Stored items
>>

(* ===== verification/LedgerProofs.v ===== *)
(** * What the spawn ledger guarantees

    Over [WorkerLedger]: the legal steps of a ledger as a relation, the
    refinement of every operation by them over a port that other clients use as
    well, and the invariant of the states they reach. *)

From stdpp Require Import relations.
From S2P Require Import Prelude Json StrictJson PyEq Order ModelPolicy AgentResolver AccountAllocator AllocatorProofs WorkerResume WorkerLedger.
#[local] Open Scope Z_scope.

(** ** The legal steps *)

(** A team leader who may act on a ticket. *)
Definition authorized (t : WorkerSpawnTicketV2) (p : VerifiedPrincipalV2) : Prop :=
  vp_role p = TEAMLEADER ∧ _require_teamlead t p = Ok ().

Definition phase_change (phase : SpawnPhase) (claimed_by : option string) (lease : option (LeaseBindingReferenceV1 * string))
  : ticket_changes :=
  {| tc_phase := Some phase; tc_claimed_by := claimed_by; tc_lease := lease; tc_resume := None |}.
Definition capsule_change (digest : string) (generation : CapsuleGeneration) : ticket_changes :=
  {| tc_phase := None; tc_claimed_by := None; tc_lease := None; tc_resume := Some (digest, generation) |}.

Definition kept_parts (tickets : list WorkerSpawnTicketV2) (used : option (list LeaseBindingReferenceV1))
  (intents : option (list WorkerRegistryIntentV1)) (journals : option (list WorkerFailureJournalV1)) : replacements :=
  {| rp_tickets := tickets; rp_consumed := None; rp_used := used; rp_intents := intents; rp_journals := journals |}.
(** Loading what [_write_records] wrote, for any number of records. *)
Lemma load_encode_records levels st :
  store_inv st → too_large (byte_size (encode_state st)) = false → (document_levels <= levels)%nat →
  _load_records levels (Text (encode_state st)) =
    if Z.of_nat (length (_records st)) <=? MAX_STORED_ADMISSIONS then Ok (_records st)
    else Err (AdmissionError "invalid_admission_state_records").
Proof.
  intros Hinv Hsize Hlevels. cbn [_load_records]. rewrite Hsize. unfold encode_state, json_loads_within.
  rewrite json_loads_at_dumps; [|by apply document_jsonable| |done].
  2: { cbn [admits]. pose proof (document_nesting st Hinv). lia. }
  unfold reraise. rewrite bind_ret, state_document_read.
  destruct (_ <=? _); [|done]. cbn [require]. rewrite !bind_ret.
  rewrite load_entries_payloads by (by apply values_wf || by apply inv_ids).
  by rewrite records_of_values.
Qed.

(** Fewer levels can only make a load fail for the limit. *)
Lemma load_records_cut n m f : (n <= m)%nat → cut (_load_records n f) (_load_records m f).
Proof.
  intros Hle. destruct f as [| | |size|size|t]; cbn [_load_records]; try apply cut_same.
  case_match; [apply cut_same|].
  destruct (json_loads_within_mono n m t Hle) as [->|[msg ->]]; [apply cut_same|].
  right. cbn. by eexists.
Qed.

<<

Given the word "Import", show every line of the records that contains it.

- **RESPONSE**
From stdpp Require Import relations.
From S2P Require Import Prelude Json StrictJson PyEq Order ModelPolicy AgentResolver AccountAllocator AllocatorProofs WorkerResume WorkerLedger.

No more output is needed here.